The answer, in my very ignorant opinion, is to totally scrap the EU subsidies and control imports. There would be a massive shakedown, but ultimately, we would have a viable farming community. The problem is that if everyone bails out of farming, who's there to pick up the pieces afterwards?

And don't forget those poor farmers, sitting on 'valuable assets'? Their only choice might be to sell up and end up in some awful council estate in the middle of a town far removed from what they know and love. It's all just awful.

KathyMCMLXXII · 08/05/2007 16:48

"since recent publicity, producers have started cutting their legs shorter so you can't tell if they've got 'burn' "

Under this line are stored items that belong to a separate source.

(* ===== verification/HttpHead.v ===== *)
(** * The HTTP request parser: the head of a request

    What the parsers of the request line and of the headers do on a text in view, and
    the passes of the receive loop over a head that has been written from a verb, a
    path, a version and headers. *)

From Stdlib Require Import ZArith Lia Ascii String.
From stdpp Require Import base tactics list numbers.
From S2P Require Import Prelude Cstring Ctype Str StrNumbers Http HttpValues HttpParse HttpWp HttpReserve HttpText.

Local Open Scope Z_scope.

(** ** Verbs *)

(** What a literal does to a text: it is there, the text is too short, or it is not there. *)
Lemma skip_literal_cases lit s :
  (exists t, s = lit ++ t /\ skip_literal id lit s = (true, t)) \/
  (exists t, t <> [] /\ s ++ t = lit /\ skip_literal id lit s = (false, [])) \/
  ((forall t, s <> lit ++ t) /\ (forall t, s ++ t <> lit) /\
   exists c t, (c :: t) `suffix_of` s /\ skip_literal id lit s = (false, c :: t)).
Proof.
  revert s. induction lit as [|l lit IH]; intros s; [left; exists s; by destruct s|].
  destruct s as [|c s]; [right; left; by exists (l :: lit)|]. cbn [skip_literal]. change (id c =? id l) with (c =? l).
  destruct (Z.eqb_spec c l) as [->|Hc].
  - destruct (IH s) as [(t & -> & E)|[(t & Ht & <- & E)|(H1 & H2 & d & t & Hs & E)]].
    + left. by exists t.
    + right. left. by exists t.
    + right. right. split_and!; [intros w [= Ew]; by apply (H1 w)|intros w [= Ew]; by apply (H2 w)|]. exists d, t. split; [by apply suffix_cons_r|done].
  - right. right. split_and!; [by intros w [= Ec _]|by intros w [= Ec _]|]. by exists c, s.
Qed.

(** Two literals in a row are one. *)
Lemma literals_run a b r s : view r s ->
  (_skip_literal a <&&> _skip_literal b) r
  = Ret (Some ((skip_literal id (a ++ b) s).1, at_suffix (skip_literal id (a ++ b) s).2 r)).
Proof.
  intros Hv. assert (Ha : _skip_literal a r = Ret (Some ((skip_literal id a s).1, at_suffix (skip_literal id a s).2 r)))
    by (apply (scan_run _ _ _ Hv)).
  rewrite (and_then_run _ _ _ _ _ Ha). clear Ha.
  assert (Happ : forall a s, skip_literal id (a ++ b) s
    = if (skip_literal id a s).1 then skip_literal id b (skip_literal id a s).2 else skip_literal id a s).
  { clear. intros a. induction a as [|l a IH]; intros s; [by destruct s|]. destruct s as [|c s]; [done|]. simpl.
    destruct (_ =? _); [apply IH|done]. }
  rewrite Happ. destruct (skip_literal_cases a s) as [(t & -> & E)|[(t & _ & _ & E)|(_ & _ & c & t & _ & E)]]; rewrite E; simpl; [|done..].
  unfold _skip_literal. rewrite (scan_run _ _ t); [done|]. by eapply view_app.
Qed.

Lemma rewind_run r : received r <= parsed r -> _rewind r = Ret (Some (tt, set_cursor (parsed r) r)).
Proof. intros H. unfold _rewind, mbind, HP_bind, get, assert, lift, id. cbn [mbind outcome_bind]. by rewrite (proj2 (Z.leb_le _ _) H). Qed.
Lemma commit_run r : cursor r <= end_ r -> _commit r = Ret (Some (tt, set_parsed (cursor r) r)).
Proof. intros H. unfold _commit, mbind, HP_bind, get, assert, lift, id. cbn [mbind outcome_bind]. by rewrite (proj2 (Z.leb_le _ _) H). Qed.
(** [assert] of a condition on the request. *)
Lemma asserts_run (b : http_request -> bool) r : b r = true -> (r ← get id; assert (b r)) r = Ret (Some (tt, r)).
Proof. intros H. unfold mbind, HP_bind, get, assert, lift, id. cbn [mbind outcome_bind]. by rewrite H. Qed.
Lemma set_cursor_same r : set_cursor (cursor r) r = r.
Proof. by destruct r. Qed.

Section line.
Context {arch : Arch} {henv : HttpEnv}.

(** Where a parser starts: the cursor at the start of the text that is not parsed. *)
Record starts (r : http_request) (s : list Z) : Prop := Starts {
  starts_view : view r s;
  starts_cursor : cursor r = parsed r;
  starts_received : received r <= parsed r
}.

(** The request after the verb [v], where [t] follows. *)
Definition after_verb (v : http_verb) (t : list Z) (r : http_request) : http_request :=
  set_parser (Some ParsePath) (set_parsed (end_ r - zlen t) (set_verb (Some v) (at_suffix t r))).

Definition verb_matches (s : list Z) (v : http_verb) (t : list Z) : Prop := s = word v ++ zs " " ++ t.
(** [s] is the start of a verb and its space. *)
Definition verb_starts (s : list Z) (v : http_verb) : Prop := exists t, t <> [] /\ s ++ t = word v ++ zs " ".

Lemma verb_loop_run r s verbs : starts r s -> forall c,
  (exists v t, verb_matches s v t /\
     verb_loop verbs (set_cursor c r) = Ret (Some (false, set_verb (Some v) (at_suffix t r)))) \/
  (exists v c', verb_starts s v /\ verb_loop verbs (set_cursor c r) = Ret (Some (true, set_cursor c' r))) \/
  (exists c', (forall v t, v ∈ verbs -> ~ verb_matches s v t) /\ (forall v, v ∈ verbs -> ~ verb_starts s v) /\
     verb_loop verbs (set_cursor c r) = Ret (Some (false, set_cursor c' r))).
Proof.
  intros [Hv Hc Hr]. induction verbs as [|v verbs IH]; intros c.
  { right. right. exists c. split_and!; [by intros ? ? ?%elem_of_nil|by intros ? ?%elem_of_nil|done]. }
  cbn [verb_loop]. rewrite (bind_run _ _ _ _ _ (rewind_run (set_cursor c r) Hr)). cbn [parsed set_cursor].
  replace (set_cursor (parsed r) (set_cursor c r)) with r by (rewrite <- Hc; by destruct r).
  rewrite (bind_run _ _ _ _ _ (literals_run (word v) (zs " ") r s Hv)).
  destruct (skip_literal_cases (word v ++ zs " ") s) as [(t & -> & E)|[(t & Ht & Et & E)|(H1 & H2 & d & t & Hs & E)]]; rewrite E; cbn [fst snd].
  - left. exists v, t. split; [unfold verb_matches; by rewrite <- app_assoc|done].
  - right. left. exists v, (cursor (at_suffix [] r)). split; [by exists t|].
    assert (Hv' : view (at_suffix [] r) []) by (eapply view_suffix; [done|apply suffix_nil]).
    by rewrite (bind_run _ _ _ _ _ (run_out_run _ _ Hv')).
  - assert (Hv' : view (at_suffix (d :: t) r) (d :: t)) by (by eapply view_suffix).
    rewrite (bind_run _ _ _ _ _ (run_out_run _ _ Hv')). cbn match.
    destruct (IH (end_ r - zlen (d :: t))) as [H|[H|(c' & Hm & Hst & Hl)]]; [by left|right; by left|].
    right. right. exists c'. split_and!; [| |done].
    + intros u w [->|Hu]%elem_of_cons; [|by apply Hm]. unfold verb_matches. rewrite app_assoc. apply H1.
    + intros u [->|Hu]%elem_of_cons; [|by apply Hst]. intros (w & _ & Hw). by apply (H2 w).
Qed.

Lemma all_verbs v : v ∈ http_verbs.
Proof. destruct v; unfold http_verbs; rewrite !elem_of_cons; tauto. Qed.

(** What [http_request_parse_verb] does on any text. *)
Lemma parse_verb_run r s : starts r s -> s <> [] -> verb r = None ->
  (exists v t, verb_matches s v t /\ http_request_parse_verb r = Ret (Some (0, after_verb v t r))) \/
  (exists v c, verb_starts s v /\ http_request_parse_verb r = Ret (Some (100, set_cursor c r))) \/
  (exists c, (forall v t, ~ verb_matches s v t) /\ (forall v, ~ verb_starts s v) /\
     http_request_parse_verb r = Ret (Some (400, set_cursor c r))).
Proof.
  intros Hst Hne Hverb. pose proof Hst as [Hv Hc Hr]. unfold http_request_parse_verb.
  rewrite (bind_run _ _ _ _ _ (rewind_run r Hr)).
  assert (E : set_cursor (parsed r) r = r) by (rewrite <- Hc; apply set_cursor_same). rewrite E.
  rewrite (bind_run _ _ _ _ _ (asserts_run (fun r => received r <=? cursor r) r ltac:(apply Z.leb_le; lia))).
  rewrite (bind_run _ _ _ _ _ (run_out_run _ _ Hv)).
  destruct s as [|x s0]; [done|]. cbn match. set (s := x :: s0) in *.
  change (assert (negb false) ≫= ?f) with (mret tt ≫= f). rewrite (bind_run (mret tt) _ r tt r eq_refl).
  rewrite (bind_run _ _ _ _ _ (asserts_run (fun r => match verb r with None => true | _ => false end) r ltac:(simpl; by rewrite Hverb))).
  pose proof (verb_loop_run r s http_verbs Hst (cursor r)) as Hloop. rewrite set_cursor_same in Hloop.
  destruct Hloop as [(v & t & Hm & El)|[(v & c & Hs & El)|(c & Hm & Hs & El)]]; rewrite (bind_run _ _ _ _ _ El).
  - left. exists v, t. split; [done|]. pose proof (zlen_nonneg t) as Ht.
    cbn match. unfold mbind at 1, HP_bind at 1, get, id. cbn [mbind outcome_bind verb set_verb].
    rewrite (bind_run _ _ _ _ _ (commit_run (set_verb (Some v) (at_suffix t r)) ltac:(simpl; lia))). done.
  - right. left. by exists v, c.
  - right. right. exists c. split_and!; [intros v t; apply Hm, all_verbs|intros v; apply Hs, all_verbs|].
    unfold mbind, HP_bind, get, id. cbn. by rewrite Hverb.
Qed.

(** A text starts with one verb only. *)
Lemma verb_unique v t s : verb_matches s v t ->
  (forall v' t', verb_matches s v' t' -> v' = v /\ t' = t) /\ (forall v', ~ verb_starts s v').
Proof.
  unfold verb_matches, verb_starts. intros ->. split.
  - intros v' t'. destruct v, v'; simpl; intros [=]; by subst.
  - intros v' (w & Hw & E). rewrite <- !app_assoc in E. destruct v, v'; simpl in E; simplify_eq; by destruct t, w.
Qed.
Lemma parse_verb_here r v t : starts r (word v ++ zs " " ++ t) -> verb r = None ->
  http_request_parse_verb r = Ret (Some (0, after_verb v t r)).
Proof.
  intros Hst Hn. destruct (verb_unique v t _ eq_refl) as [Hu Hs].
  destruct (parse_verb_run r _ Hst) as [(v' & t' & Hm & E)|[(v' & c & Hb & _)|(c & Hm & _)]]; [by destruct v|done|..].
  - destruct (Hu v' t' Hm) as [-> ->]. done.
  - by destruct (Hs v').
  - by destruct (Hm v t).
Qed.

(** ** The path *)

Lemma word_run w t r : Forall (fun c => word_char c = true) w -> w <> [] -> view r (w ++ 32 :: t) ->
  _skip_word_printable r = Ret (Some ((zlen w, Sub (InBuffer (cursor r)) (zlen w)), at_suffix (32 :: t) r)).
Proof.
  intros Hw Hne Hv. unfold _skip_word_printable, mbind at 1, HP_bind at 1, get. cbn [mbind outcome_bind].
  assert (E : skip_word_printable (w ++ 32 :: t) = Ret (zlen w, 32 :: t)).
  { unfold skip_word_printable. destruct w as [|c w]; [done|]. simpl. apply Forall_cons_1 in Hw as [Hc Hw]. rewrite Hc. simpl.
    rewrite skip_while_app by done. simpl. do 2 f_equal. rewrite !zlen_cons, zlen_app, zlen_cons. lia. }
  by rewrite (bind_run _ _ _ _ _ (scan_outcome_run _ _ _ _ _ Hv E)).
Qed.

Lemma view_slice r s t : view r (s ++ t) -> sub_read (Sub (InBuffer (cursor r)) (zlen s)) r = Ret (Some (s, r)).
Proof.
  intros Hv. pose proof (view_zlen _ _ Hv) as Hl. rewrite zlen_app in Hl. pose proof (zlen_nonneg s). pose proof (zlen_nonneg t).
  destruct Hv as [Hc Hs Ht]. unfold sub_read.
  rewrite (proj2 (Z.leb_le 0 (cursor r))), (proj2 (Z.leb_le 0 (zlen s))), (proj2 (Z.leb_le _ (zlen (buffer r)))) by lia. simpl.
  rewrite <- Hl, slice_app_split in Ht by lia. apply app_inj_1 in Ht as [-> _]; [done|].
  assert (zlen (slice (cursor r) (zlen s) (buffer r)) = zlen s) by (apply zlen_slice; lia). unfold zlen in *. lia.
Qed.

Lemma word_no_nul w : Forall (fun c => word_char c = true) w -> no_nul w.
Proof. apply Forall_impl. intros c Hc ->. done. Qed.

Context {pok : PointersOk}.

(** The request after the path has been read, where [t] follows. *)
Definition path_read (t : list Z) (r : http_request) : http_request := set_parsed (end_ r - zlen t) (at_suffix t r).

Lemma path_read_ok t r : request_ok r -> starts r t \/ (exists s, starts r (s ++ t)) -> request_ok (path_read t r).
Proof.
  intros [Hsz Ho Hl (es & Hes)] Hst. assert (Hv : exists s, starts r (s ++ t)) by (destruct Hst; [by exists []|done]).
  destruct Hv as [s [Hv Hc Hr]]. pose proof (view_zlen _ _ Hv) as Hlen. rewrite zlen_app in Hlen.
  pose proof (zlen_nonneg s). pose proof (zlen_nonneg t).
  split; [done|simpl; lia|done|]. exists es. by apply (reserves_same es r).
Qed.

Lemma parse_path_run path t r : request_ok r -> starts r (path ++ zs " " ++ t) ->
  Forall (fun c => word_char c = true) path -> path <> [] -> strings r FPath = None ->
  http_request_parse_path r
  = Ret (Some (0, let '(ok, r') := reserve_result FPath path (path_read t r) in
                  if ok then set_parser (Some ParseVersion) r' else r')).
Proof.
  intros Hok Hst Hw Hne Hnull. pose proof Hst as [Hv Hc Hr]. unfold http_request_parse_path.
  rewrite (bind_run _ _ _ _ _ (asserts_run (fun r => match strings r FPath with None => true | _ => false end) r ltac:(simpl; by rewrite Hnull))).
  rewrite (bind_run _ _ _ _ _ (word_run path t r Hw Hne Hv)). cbv beta iota.
  assert (Hlen : 0 < zlen path) by (destruct path as [|c p]; [done|rewrite zlen_cons; pose proof (zlen_nonneg p); lia]).
  rewrite (proj2 (Z.eqb_neq (zlen path) 0)) by lia. pose proof (view_app _ _ _ Hv) as Hv1.
  rewrite (bind_run _ _ _ _ _ (literal_run (zs " ") t _ Hv1)). cbn [negb]. rewrite at_suffix_twice.
  pose proof (zlen_nonneg t).
  rewrite (bind_run _ _ _ _ _ (commit_run (at_suffix t r) ltac:(simpl; lia))).
  assert (Hok1 : request_ok (path_read t r)).
  { apply path_read_ok; [done|]. right. exists (path ++ zs " "). by rewrite <- app_assoc. }
  assert (Hrd : sub_read (Sub (InBuffer (cursor r)) (zlen path)) (path_read t r) = Ret (Some (path, path_read t r))).
  { pose proof (view_slice _ _ _ Hv) as E. unfold sub_read in *. cbn [buffer path_read at_suffix set_parsed set_cursor].
    destruct (_ && _); [|done]. by injection E as ->. }
  change (set_parsed (cursor (at_suffix t r)) (at_suffix t r)) with (path_read t r).
  pose proof (reserve_run FPath _ _ path (path_read t r) Hok1 Hrd eq_refl (word_no_nul _ Hw)) as Er.
  destruct (reserve_result FPath path (path_read t r)) as [ok r']. rewrite (bind_run _ _ _ _ _ Er). by destruct ok.
Qed.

Boing, I knew about the ammonia burns from H F-W but I didn't know the supermarkets were hiding the evidence like that.

The happy pig market seems to have really taken off around here lately, so maybe you were just ahead of your time, or maybe this area is different - we are lucky that there is a really thriving farmers' market where the producers sell a lot.

I quite agree with your posts, and I can't help wondering if a Conservative government would sort things out a bit. I am not a natural Tory voter by any means, but I think this issue is hugely important. The find the idea that we are losing the people who know how to grow food very frightening.

expatinscotland · 08/05/2007 16:54

'The find the idea that we are losing the people who know how to grow food very frightening. '

Tell me about it!

But I feel like Cassandra every time I try to open my mouth about it.

No one's listening.

We've visited our pig farmer several times.

Happy to report, business is doing well for them.

OP posts:
BoingBoing · 08/05/2007 18:39

"I can't help wondering if a Conservative government would sort things out a bit"

I hope you're right, although as a dyed in the wool Tory, I'm honestly not sure. They may well pay lip service to it,and I wouldn't be at all surprised if they held an enquiry into the FMD fiasco, but I fear it may only be window dressing.

As Expat says, the whole farming industry (or what's left of it), has little sympathy from the country as a whole, as people, generally, are not interested. All they're interested in is getting food at the cheapest price they can, and holding their noses with regard to welfare conditions.
They don't care if this country is not self-sufficient, food-wise, because they can't envisage a future where imports wouldn't happen, or do not believe it could happen. But don't worry, when it does, our countryside will be a lovely, green, useless playground where nothing is grown because there are no farmers left, but it all looks simply lovely. hmmmm.

expatinscotland · 08/05/2007 23:07

Yes, and not only will it look lovely, but it will be owned by a select few who have put their massive holiday homes on it and wouldn't dare want to use their precious land for something so banal and dirty as food production.

And then we will all be up to our knees in muck.

OP posts:
BoingBoing · 09/05/2007 18:50

Fortunately, expat, we still have planning laws, so that can't happen. And if they tried, the ramblers and CPRE would be on them like a tonne of bricks (unless they successfully bribed the local planning department, of course).